Sembra invece sia normale. Un utente proprietario di una directory può rimuovere tutti i file al suo interno siano essi

suoi o di qualcun altro. Se non si vuole questo comportamento occorre operare come per la directory /tmp.

Ecco alcuni commenti di altri amministratori di sistemi Linux:

the directory permissions determine whether a file can be deleted - not the file permissions. 

To delete files you need write permissions for the directory they're in.

File permissions themselves are irrelevant here. If there are other users using that directory, consider using the same

approuch on that directory that's traditionally used on /tmp - i.e., 

set the directory 'sticky' bit.

----------

## .:deadhead:.

Allora, se la dir in cui root ha scritto è dell'utente pippo è normale che pippo possa cancellare il file.

La dir alla fine non è altro che un lungo elengo di puntatori a files. Chiarito questo appare "normale" come un utente possa cancellare un file di root: pippo può scrivere nel "file-cartella" e può quindi eliminare la riga relativa al puntatore al file, cancellando alla fine della fiera, il file.

Il problema esposto da Cazzantonio mi sembra diverso perchè lui muove un file su sè stesso e il sistema glielo fà fare... Come avete visto a me dà l'errore che i files sono uguali e non ci si mette neanche.

Anche perchè un conto è eliminare un file su cui si ha il potere, un altro è cambiare il proprietario del file, operazione che è sì appannaggio SOLO di root!

----------

## gutter

 *Cazzantonio wrote:*   

> Ed è normale che prenda i permessi della cartella?  
> 
> 

 

Una breve spiegazione. Qualcuno una volta disse:

 *Quote:*   

> In Unix all is a file.

 

partendo da quest'asserto, considera per un momento una directory come un file e tutto sarà più chiaro.

Le entry di una directory non sono altro che dei riferimenti a file, quindi se la directory ti appartiene (a livello di permessi) non vedo perché tu non possa modificarla indipendentemente da chi è il proprietario della entry (il file) che modifichi.
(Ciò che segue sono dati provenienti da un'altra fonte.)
(** ** getWeather *)





(** ** getTemperature *)

(** X10.  Refresh after expiry.  When the entry under the lowercased city
    is older than 300000 ms at the lookup and the call succeeds, the call
    has made the geocoding request and then the weather request, has read
    the clock twice (at the lookup and at the store), and the cache is the
    old one with that entry replaced by the new reading, stamped with the
    second reading of the clock. *)
Theorem getTemperature_refresh (h : Host) (city : jsstring) (p : Page)
    (item : Item) (r : Reading) (p' : Page)
    (Hentry : data p !! toLowerCase h city = Some item)
    (Hold : (now h (readings p) - timestamp item > 300000)%Z)
    (Hrun : API.getTemperature h city p = (Ok r, p')) :
  (exists lat lon,
      calls p' = calls p ++ [GeocodingRequest city; WeatherRequest lat lon])
  /\ readings p' = S (S (readings p))
  /\ data p' = <[toLowerCase h city := mkItem r (now h (S (readings p)))]> (data p).
Proof.
  pose proof (getTemperature_Outcome _ _ _ _ _ Hrun) as Hout.
  inversion Hout as [item' Hl Hf | | | p0 loc p1 t p2 Hget Hgeo Hw]; subst.
  - rewrite Hentry in Hl. injection Hl as <-.
    unfold fresh in Hf. change CONFIG.CACHE_DURATION with 300000%Z in Hf. lia.
  - assert (p0 = mkPage (delete (toLowerCase h city) (data p))
                        (S (readings p)) (calls p)) as ->.
    { rewrite Cache_get_cases, Hentry in Hget.
      destruct (now h (readings p) - timestamp item >? CONFIG.CACHE_DURATION)%Z;
        [congruence | discriminate]. }
    destruct (Stored_calls h city p _ _ _ _ _
                ltac:(rewrite Cache_get_cases, Hentry;
                      destruct (Z.gtb_spec (now h (readings p) - timestamp item)
                                  CONFIG.CACHE_DURATION) as [Hlt | Hle];
                      [reflexivity
                      | change CONFIG.CACHE_DURATION with 300000%Z in Hle; lia])
                Hgeo Hw) as [_ [Hc Hd]].
    destruct (getCoordinates_frame _ _ _ _ _ Hgeo) as [_ [Hr1 _]].
    destruct (getWeather_frame _ _ _ _ _ _ Hw) as [_ [Hr2 _]].
    simpl in *. split; [eauto |]. split; [congruence |].
    rewrite Hd, Hr2, Hr1. apply insert_delete_eq.
Qed.

Lemma getTemperature_refresh_witness :
  data berlinPage !! toLowerCase
    slowHost (units "BERLIN")
  = Some (mkItem berlinReading 1000000)
  /\ readings (snd (API.getTemperature
       slowHost (units "BERLIN") berlinPage))
     = S (S (readings berlinPage)).
Proof.
  split; [vm_compute; reflexivity |].
  apply (getTemperature_refresh
           slowHost (units "BERLIN") berlinPage (mkItem berlinReading 1000000) berlinReading
           (snd (API.getTemperature
              slowHost (units "BERLIN") berlinPage))).
  - vm_compute. reflexivity.
  - vm_compute. reflexivity.
  - vm_compute. reflexivity.
Defined.

(** X11.  Failures are not remembered.  After a failed call the cache has
    nothing under the lowercased city, so the next call for that city (one
    that can be put in a URL) makes the geocoding request again. *)
Theorem getTemperature_failure_not_cached (h : Host) (city : jsstring) (p : Page)
    (e : Error) (p' : Page)
    (Hwf : wellFormed city = true)
    (Hfail : API.getTemperature h city p = (Throw e, p')) :
  data p' !! toLowerCase h city = None
  /\ exists rest,
       calls (snd (API.getTemperature h city p'))
       = calls p' ++ GeocodingRequest city :: rest.
Proof.
  assert (data p' !! toLowerCase h city = None) as Hnone.
  { destruct (getTemperature_data _ _ _ _ _ Hfail) as [Hd | [Hd | [item Hd]]].
    - apply getTemperature_Outcome in Hfail.
      inversion Hfail as [| p0 e0 p1 Hget Hgeo | p0 loc p1 e0 p2 Hget Hgeo Hw |];
        subst.
      + destruct (Cache_get_None _ _ _ _ Hget) as [Hd0 _].
        destruct (getCoordinates_frame _ _ _ _ _ Hgeo) as [Hd1 _].
        rewrite Hd1, Hd0. apply lookup_delete_eq.
      + rewrite (proj2 (proj2 (Stored_calls _ _ _ _ _ _ _ _ Hget Hgeo Hw))).
        apply lookup_delete_eq.
    - rewrite Hd. apply lookup_delete_eq.
    - apply getTemperature_Outcome in Hfail.
      inversion Hfail as [| p0 e0 p1 Hget Hgeo | p0 loc p1 e0 p2 Hget Hgeo Hw |];
        subst.
      + destruct (Cache_get_None _ _ _ _ Hget) as [Hd0 _].
        destruct (getCoordinates_frame _ _ _ _ _ Hgeo) as [Hd1 _].
        rewrite Hd1, Hd0. apply lookup_delete_eq.
      + rewrite (proj2 (proj2 (Stored_calls _ _ _ _ _ _ _ _ Hget Hgeo Hw))).
        apply lookup_delete_eq. }
  split; [exact Hnone |].
  exact (getTemperature_miss_requests h city p' Hnone Hwf).
Qed.

Lemma getTemperature_failure_not_cached_witness :
  API.getTemperature outageHost (units "Berlin") berlinPage
  = (Throw (GeocodingTransportError 503),
     mkPage ∅ 2 [GeocodingRequest (units "Berlin"); WeatherRequest num_52_52 num_13_405;
                 GeocodingRequest (units "Berlin")])
  /\ (∅ : gmap jsstring Item) !! toLowerCase outageHost (units "Berlin") = None.
Proof.
  split; [vm_compute; reflexivity |].
  apply (getTemperature_failure_not_cached outageHost (units "Berlin") berlinPage
           (GeocodingTransportError 503)
           (mkPage ∅ 2 [GeocodingRequest (units "Berlin");
                        WeatherRequest num_52_52 num_13_405;
                        GeocodingRequest (units "Berlin")])).
  - reflexivity.
  - vm_compute. reflexivity.
Defined.

Lemma getCoordinates_errors (h : Host) (city : jsstring) (p : Page)
    (e : Error) (p' : Page) :
  API.getCoordinates h city p = (Throw e, p') ->
  e = URIError /\ wellFormed city = false
  \/ wellFormed city = true
     /\ (e = FetchRejected \/ (exists s, e = GeocodingTransportError s)
         \/ e = BodyRejected \/ e = TypeError \/ e = CityNotFound city).
Proof.
  unfold API.getCoordinates, bind, lift, await_fetch, await_json, throw, ret.
  simpl. repeat (break_match; simpl); intros H; try discriminate;
    injection H as <- <-; try read_throws;
    first [ left; split; reflexivity
          | right; split; [reflexivity |];
            first [ left; reflexivity
                  | right; left; eexists; reflexivity
                  | do 2 right; left; reflexivity
                  | do 3 right; left; reflexivity
                  | do 4 right; reflexivity ] ].
Qed.

Lemma getWeather_errors (h : Host) (lat lon : value) (p : Page)
    (e : Error) (p' : Page) :
  API.getWeather h lat lon p = (Throw e, p') ->
  e = FetchRejected \/ (exists s, e = WeatherTransportError s)
  \/ e = BodyRejected \/ e = TypeError \/ e = DataUnavailable.
Proof.
  unfold API.getWeather, bind, lift, await_fetch, await_json, throw, ret.
  simpl. repeat (break_match; simpl); intros H; try discriminate;
    injection H as <- <-; try read_throws;
    first [ left; reflexivity
          | right; left; eexists; reflexivity
          | do 2 right; left; reflexivity
          | do 3 right; left; reflexivity
          | do 4 right; reflexivity ].
Qed.

(** X12.  What an error of [getTemperature] tells.  It is never one of the
    validation errors.  The URIError means that no request was made; the
    not-found error carries the city as it was passed and, like the
    geocoding status error, means that the geocoding request was made and
    no other; the weather status error and the no-data error mean that the
    geocoding request and then the weather request were made. *)
Theorem getTemperature_error_kinds (h : Host) (city : jsstring) (p : Page)
    (e : Error) (p' : Page)
    (Hfail : API.getTemperature h city p = (Throw e, p')) :
  exists new,
    calls p' = calls p ++ new
    /\ match e with
       | EmptyInput | TooShort | TooLong | InvalidCharacters => False
       | URIError => new = []
       | CityNotFound c => c = city /\ new = [GeocodingRequest city]
       | GeocodingTransportError _ => new = [GeocodingRequest city]
       | WeatherTransportError _ | DataUnavailable =>
           exists lat lon, new = [GeocodingRequest city; WeatherRequest lat lon]
       | FetchRejected | BodyRejected | TypeError =>
           new = [GeocodingRequest city]
           \/ exists lat lon, new = [GeocodingRequest city; WeatherRequest lat lon]
       end.
Proof.
  apply getTemperature_Outcome in Hfail.
  inversion Hfail as [| p0 e0 p1 Hget Hgeo | p0 loc p1 e0 p2 Hget Hgeo Hw |]; subst.
  - destruct (Cache_get_None _ _ _ _ Hget) as [_ [Hc0 _]].
    pose proof (getCoordinates_frame _ _ _ _ _ Hgeo) as [_ [_ Hfr]].
    destruct (getCoordinates_errors _ _ _ _ _ Hgeo)
      as [[-> Hwf] | [Hwf [-> | [[s ->] | [-> | [-> | ->]]]]]];
      destruct Hfr as [[Hwf' [_ Hc]] | [Hwf' Hc]]; try congruence;
      first [ exists []; rewrite app_nil_r; split; [congruence | reflexivity]
            | exists [GeocodingRequest city]; split; [congruence | auto] ].
  - destruct (Stored_calls _ _ _ _ _ _ _ _ Hget Hgeo Hw) as [_ [Hc _]].
    eexists. split; [exact Hc |].
    destruct (getWeather_errors _ _ _ _ _ _ Hw)
      as [-> | [[s ->] | [-> | [-> | ->]]]]; eauto.
Qed.
(** C3: in the export, a text on a page that resolves is drawn at
    [(x * (W / pw), H - y * (H / ph) - s)] with size [s], where [s] is the
    font size of the annotation: the size is subtracted after the flip of
    the axis.  [s] is the stored size, a truthy number as the handlers store
    it (the click handler stores 18), or the default 18 for an annotation
    that stores none.  This is what is drawn when the font can encode the
    text; when it cannot, [drawText] raises and the export ends there with
    nothing saved.  With a font that encodes it, the text "Hi" typed at
    pixel (50, 100) on the page above is exported at
    y = 792 - 100 * (792 / 1400) - 18, which is 5022/7 as a rational,
    whichever way the product and the quotient are associated, and the same
    binary64 float either way; with a font that does not encode the capital
    omega, an omega typed at the same place makes [savePdf] raise. *)
Theorem text_export_offset :
  (∀ (num : Type) (N : Number num) (F : Font) (pgs : list (page_view num))
     (doc : list (pdf_page num)) (i : nat) (x y : num) (text : string)
     (s : num) (c : option string) (page : pdf_page num)
     (canvas : page_view num),
     falsy s = false → doc !! i = Some page → pgs !! i = Some canvas →
     ∀ (lib : missing_page) (rest : list (annotation num)),
     (encodes text = true →
      V1.savePdf_loop lib pgs doc (Text i x y text (Some s) c :: rest)
      = V1.savePdf_loop lib pgs
          (<[i := PdfPage (pg_width page) (pg_height page)
             (pg_content page ++
              [DrawText text
                 (x * (pg_width page / anno_width canvas))%js
                 (pg_height page - y * (pg_height page / anno_height canvas) - s)%js
                 s (rgb 1 1 0)])]> doc)
          rest ∧
      V1.savePdf_loop lib pgs doc (Text i x y text None c :: rest)
      = V1.savePdf_loop lib pgs
          (<[i := PdfPage (pg_width page) (pg_height page)
             (pg_content page ++
              [DrawText text
                 (x * (pg_width page / anno_width canvas))%js
                 (pg_height page - y * (pg_height page / anno_height canvas) - num_18)%js
                 num_18 (rgb 1 1 0)])]> doc)
          rest) ∧
     (encodes text = false →
      V1.savePdf_loop lib pgs doc (Text i x y text (Some s) c :: rest) = None ∧
      V1.savePdf_loop lib pgs doc (Text i x y text None c :: rest) = None)) ∧
  (Engine.view Sample.hi_Q = [Text 0 (50 - 0) (100 - 0) "Hi" (Some 18) None]%Q ∧
   (792 - (100 - 0) * (792 / 1400) - 18 == 792 - (100 * 792 / 1400) - 18)%Q ∧
   (792 - (100 - 0) * (792 / 1400) - 18 == 5022 # 7)%Q ∧
   (792 - 100 * (792 / 1400) - 18 = 792 - (100 * 792 / 1400) - 18)%float ∧
   Engine.view Sample.omega_Q
   = [Text 0 (50 - 0) (100 - 0) "Ω" (Some 18) None]%Q) ∧
  (∀ F : Font, encodes "Hi" = true →
     V1.savePdf RaisesError [Sample.page_Q] Sample.hi_Q
     = Saved [PdfPage 612 792
                [DrawText "Hi" ((50 - 0) * (612 / 900))
                          (792 - (100 - 0) * (792 / 1400) - 18) 18 (rgb 1 1 0)]]%Q ∧
     V1.savePdf RaisesError [Sample.page_f] Sample.hi_f
     = Saved [PdfPage 612 792
                [DrawText "Hi" (50 * (612 / 900)) (792 - 100 * (792 / 1400) - 18)
                          18 (rgb 1 1 0)]]%float) ∧
  (∀ F : Font, encodes "Ω" = false →
     V1.savePdf RaisesError [Sample.page_Q] Sample.omega_Q = Throws).
Proof.
  split_and!.
  - intros num N F pgs doc i x y text s c page canvas Hs Hd Hp lib rest.
    split; intros Htext.
    + rewrite !(V1_savePdf_loop_resolved lib pgs doc _ rest page canvas) by done.
      unfold V1.export_ops, num_or. by rewrite Hs.
    + by rewrite !(V1_savePdf_loop_unencodable lib pgs doc _ rest page canvas).
  - by vm_compute.
  - by vm_compute.
  - by vm_compute.
  - by vm_compute.
  - by vm_compute.
  - intros F HF. split.
    + unfold V1.savePdf.
      replace (pdfBytes Sample.hi_Q) with (Some ([] : list Byte.byte))
        by by vm_compute.
      replace (Engine.view Sample.hi_Q)
        with [Text 0 (50 - 0) (100 - 0) "Hi" (Some 18) None]%Q by by vm_compute.
      erewrite V1_savePdf_loop_resolved;
        [|by vm_compute|by vm_compute|exact HF].
      by vm_compute.
    + unfold V1.savePdf.
      replace (pdfBytes Sample.hi_f) with (Some ([] : list Byte.byte))
        by by vm_compute.
      replace (Engine.view Sample.hi_f)
        with [Text 0 (50 - 0) (100 - 0) "Hi" (Some 18) None]%float
        by by vm_compute.
      erewrite V1_savePdf_loop_resolved;
        [|by vm_compute|by vm_compute|exact HF].
      by vm_compute.
  - intros F HF. unfold V1.savePdf.
    replace (pdfBytes Sample.omega_Q) with (Some ([] : list Byte.byte))
      by by vm_compute.
    replace (Engine.view Sample.omega_Q)
      with [Text 0 (50 - 0) (100 - 0) "Ω" (Some 18) None]%Q by by vm_compute.
    erewrite V1_savePdf_loop_unencodable;
      [done|by vm_compute|by vm_compute|exact HF].
Qed.

Lemma text_export_offset_witness :
  falsy 18%Q = false ∧
  [Sample.page_Q] !! 0 = Some Sample.page_Q ∧
  [Sample.canvas_Q] !! 0 = Some Sample.canvas_Q ∧
  encodes "Hi" = true ∧
  V1.savePdf_loop RaisesError [Sample.canvas_Q] [Sample.page_Q]
    [Text 0 50%Q 100%Q "Hi" (Some 18%Q) None]
  = Some [PdfPage 612%Q 792%Q
            [DrawText "Hi" (50 * (612 / 900)) (792 - 100 * (792 / 1400) - 18)
                      18 (rgb 1 1 0)]%Q].
Proof.
  split; [reflexivity|]. split; [reflexivity|]. split; [reflexivity|].
  split; [reflexivity|].
  exact (proj1 (proj1 (proj1 text_export_offset Q Q_Number basic_latin
           [Sample.canvas_Q] [Sample.page_Q] 0 50%Q 100%Q "Hi" 18%Q None
           Sample.page_Q Sample.canvas_Q eq_refl eq_refl eq_refl RaisesError [])
           eq_refl)).
Defined.



(** C8: when the pointer-down handler returns in draw mode, the stroke it
    appended is the last annotation of the store; in the first and in the
    third variant it holds exactly the point of the press, in the second
    variant it holds no point. *)
Theorem begin_stroke_points (num : Type) (N : Number num) (st : state num)
    (tb : toolbar num) (i : nat) (e : mouse_event num) (rect : dom_rect num) :
  mode st = DrawMode →
  last (Engine.view (V1.mousedown i e rect st))
    = Some (Stroke i [V1.local e rect] (Some num_2) None) ∧
  last (Engine.view (V3.mousedown tb i e rect st))
    = Some (Stroke i [V1.local e rect]
              (Some (V3.parsed_or (lineWidth tb) num_2)) (Some (drawColor tb))) ∧
  last (Engine.view (V2.mousedown i e rect st)) = Some (Stroke i [] None None).
Proof.
  intros Hm. split_and!.
  - by apply V1_mousedown_one_point.
  - rewrite V3_mousedown_one_point by by rewrite Hm. by rewrite Hm.
  - by apply V2_mousedown_no_point.
Qed.

Lemma begin_stroke_points_witness :
  mode Sample.drawing_Q = DrawMode ∧
  last (Engine.view (V2.mousedown 0 (Sample.at_Q 10 20) Sample.origin_Q
                       Sample.drawing_Q))
  = Some (Stroke 0 [] None None).
Proof.
  split; [reflexivity|].
  apply (begin_stroke_points Q Q_Number Sample.drawing_Q Sample.tools_Q 0
           (Sample.at_Q 10 20) Sample.origin_Q).
  reflexivity.
Defined.

(** The store of the sample session with a text of page 5 on three pages:
    the first variant exports it as the store without that text when
    [getPage] answers [undefined], and stops when [getPage] raises. *)
Example V1_savePdf_sample_dangling :
  V1.savePdf AnswersUndefined Sample.three_page_doc Sample.dangling
    = V1.savePdf AnswersUndefined Sample.three_page_doc Sample.not_dangling ∧
  V1.savePdf RaisesError Sample.three_page_doc Sample.dangling = Throws ∧
  pages (V1.redraw Sample.dangling) = pages (V1.redraw Sample.not_dangling).
Proof. by vm_compute. Qed.

(** C4: an annotation whose page index is beyond the pages of the document
    and of the page list.  [redraw] passes over it in every variant: what is
    painted is what would be without it.  The guarded export of the first
    and third variants passes over it when [getPage] answers [undefined] for
    the missing page, and what is exported is what would be without it; when
    [getPage] raises, the guard is not reached and the export stops with the
    error.  The export of the second variant has no guard and stops with an
    exception whatever [getPage] does. *)
Theorem dangling_page (num : Type) (N : Number num) (F : Font)
    (paint : annotation num → canvas_op num)
    (pgs : list (page_view num)) (doc : list (pdf_page num))
    (anns1 anns2 : list (annotation num)) (a : annotation num) :
  length doc ≤ pageIndex a → length pgs ≤ pageIndex a →
  foldl (Engine.redraw_step paint) pgs (anns1 ++ a :: anns2)
    = foldl (Engine.redraw_step paint) pgs (anns1 ++ anns2) ∧
  V1.savePdf_loop AnswersUndefined pgs doc (anns1 ++ a :: anns2)
    = V1.savePdf_loop AnswersUndefined pgs doc (anns1 ++ anns2) ∧
  V3.savePdf_loop AnswersUndefined pgs doc (anns1 ++ a :: anns2)
    = V3.savePdf_loop AnswersUndefined pgs doc (anns1 ++ anns2) ∧
  V1.savePdf_loop RaisesError pgs doc (anns1 ++ a :: anns2) = None ∧
  V3.savePdf_loop RaisesError pgs doc (anns1 ++ a :: anns2) = None ∧
  (∀ lib, V2.savePdf_loop lib pgs doc (anns1 ++ a :: anns2) = None) ∧
  ∀ (lib : missing_page) (st : state num),
    pages st = pgs → Engine.view st = anns1 ++ a :: anns2 →
    is_Some (pdfBytes st) → V2.savePdf lib doc st = Throws.
Proof.
  intros Hd Hp. split_and!.
  - by apply redraw_skips_dangling.
  - apply V1_savePdf_loop_skips; by left.
  - rewrite V3_savePdf_loop_is_V1. apply V1_savePdf_loop_skips; by left.
  - by apply V1_savePdf_loop_raises.
  - rewrite V3_savePdf_loop_is_V1. by apply V1_savePdf_loop_raises.
  - intros lib. apply V2_savePdf_loop_dangling. by left.
  - intros lib st Hpages Hview [bytes Hbytes]. unfold V2.savePdf.
    rewrite Hbytes, Hpages, Hview, V2_savePdf_loop_dangling; [done|by left].
Qed.

Lemma dangling_page_witness :
  length Sample.three_page_doc ≤ 5 ∧ length (pages Sample.dangling) ≤ 5 ∧
  V2.savePdf AnswersUndefined Sample.three_page_doc Sample.dangling = Throws ∧
  V2.savePdf RaisesError Sample.three_page_doc Sample.dangling = Throws.
Proof.
  assert (length Sample.three_page_doc ≤ 5) as Hd by (simpl; lia).
  assert (length (pages Sample.dangling) ≤ 5) as Hp by (simpl; lia).
  split; [exact Hd|]. split; [exact Hp|].
  pose proof (proj2 (proj2 (proj2 (proj2 (proj2 (proj2
    (dangling_page Q Q_Number basic_latin V1.paint (pages Sample.dangling)
       Sample.three_page_doc
       [Text 0 10%Q 20%Q "a" (Some 18%Q) None]
       [Text 0 30%Q 40%Q "c" (Some 18%Q) None]
       (Text 5 10%Q 20%Q "b" (Some 18%Q) None) Hd Hp))))))) as Hv2.
  split; apply Hv2; try reflexivity; by eexists.
Defined.

Lemma history_capacity_witness :
  length (history Sample.opened_Q) ≤ 50 ∧
  50 < length Sample.many_edits ∧
  1 ≤ 2 ≤ 50 ∧
  Engine.view (V1.undo_times 2 (V1.edit_all Sample.opened_Q Sample.many_edits))
  = Engine.view (V1.edit_all Sample.opened_Q
                   (take (length Sample.many_edits - 2) Sample.many_edits)).
Proof.
  assert (length (history Sample.opened_Q) ≤ 50) as H1 by (simpl; lia).
  assert (50 < length Sample.many_edits) as H2 by (vm_compute; lia).
  assert (1 ≤ 2 ≤ 50) as H3 by lia.
  split; [exact H1|]. split; [exact H2|]. split; [exact H3|].
  exact (proj1 (proj2 (history_capacity Sample.opened_Q Sample.many_edits 2 H1 H2 H3))).
Defined.

Lemma redraw_keeps_append_order_witness :
  Engine.wf Sample.opened_Q ∧
  Forall (λ ig, ig.1 < length (wires Sample.opened_Q)) Sample.three_edits ∧
  pages (V1.redraw (V1.edit_all Sample.opened_Q Sample.three_edits))
  = [PageView 900 1400
       [FillText "yellow" 18 "A" (50 - 0) (100 - 0);
        StrokePath "lime" (Some 2) [MoveTo (10 - 0) (10 - 0); LineTo (20 - 0) (30 - 0)];
        FillText "yellow" 18 "C" (70 - 0) (200 - 0)]]%Q ∧
  pages (V1.undo (V1.edit_all Sample.opened_Q (take 2 Sample.three_edits)))
  = [PageView 900 1400 [FillText "yellow" 18 "A" (50 - 0) (100 - 0)]]%Q.
Proof.
  assert (Engine.wf Sample.opened_Q) as Hwf by (split; constructor).
  assert (Forall (λ ig, ig.1 < length (wires Sample.opened_Q)) Sample.three_edits)
    as Hall by (repeat constructor).
  assert (Forall (λ ig, ig.1 < length (wires Sample.opened_Q))
            (take 1 Sample.three_edits)) as Hone by (repeat constructor).
  split; [exact Hwf|]. split; [exact Hall|]. split.
  - etrans;
      [exact (proj1 (proj2 (proj2
         (redraw_keeps_append_order Sample.opened_Q Sample.three_edits
            (0, V1.TypeText (Sample.at_Q 1 1) Sample.origin_Q "z"%char "")
            Hwf Hall))))|].
    reflexivity.
  - etrans;
      [exact (proj2 (proj2 (proj2 (proj2
         (redraw_keeps_append_order Sample.opened_Q (take 1 Sample.three_edits)
            (0, V1.DrawStroke (Sample.at_Q 10 10) Sample.origin_Q
                  [(Sample.at_Q 20 30, Sample.origin_Q)])
            Hwf Hone)))))|].
    reflexivity.
Defined.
Spero di essermi spiegato.

----------

## Cazzantonio

Bene, scusatemi infinitamente ma davvero in tutti questi anni non mi era mai sorto il sospetto che un utente potesse cancellare un file creato da root!   :Embarassed: 

Posto una pezza a questa mia incredibile manchevolezza vorrei tranquillizzare .:deadhead:.

Se puoi leggere e rimuovere un file puoi farne una copia e metterla al posto dell'originale con il proprietario cambiato. è assolutamente normale.

----------

## djinnZ

@morellik:

è normale quello che dici tu (non capisco il problema davvero) quindi se ho un file o una directory di proprietà di root posso spostarlo/cancellarlo etc. anche se non ho i permessi di scrittura/lettura/esecuzione su di esso. Fin qui ci siamo.

Ma non posso appropriarmi dell'ownership di un file anche se è in una directory di mia proprietà.

la cosa anomala di quel che ha riportato cazzantonio è il cambio di owner che senza acl/sticky bit non è possibile a quel che ne so io.

@cazzantonio:

sono su hardened ed ovviamente con acl quindi avrebbe poco senso ma ho verificato e non funziona così. In ogni caso il comportamento di mv è anomalo.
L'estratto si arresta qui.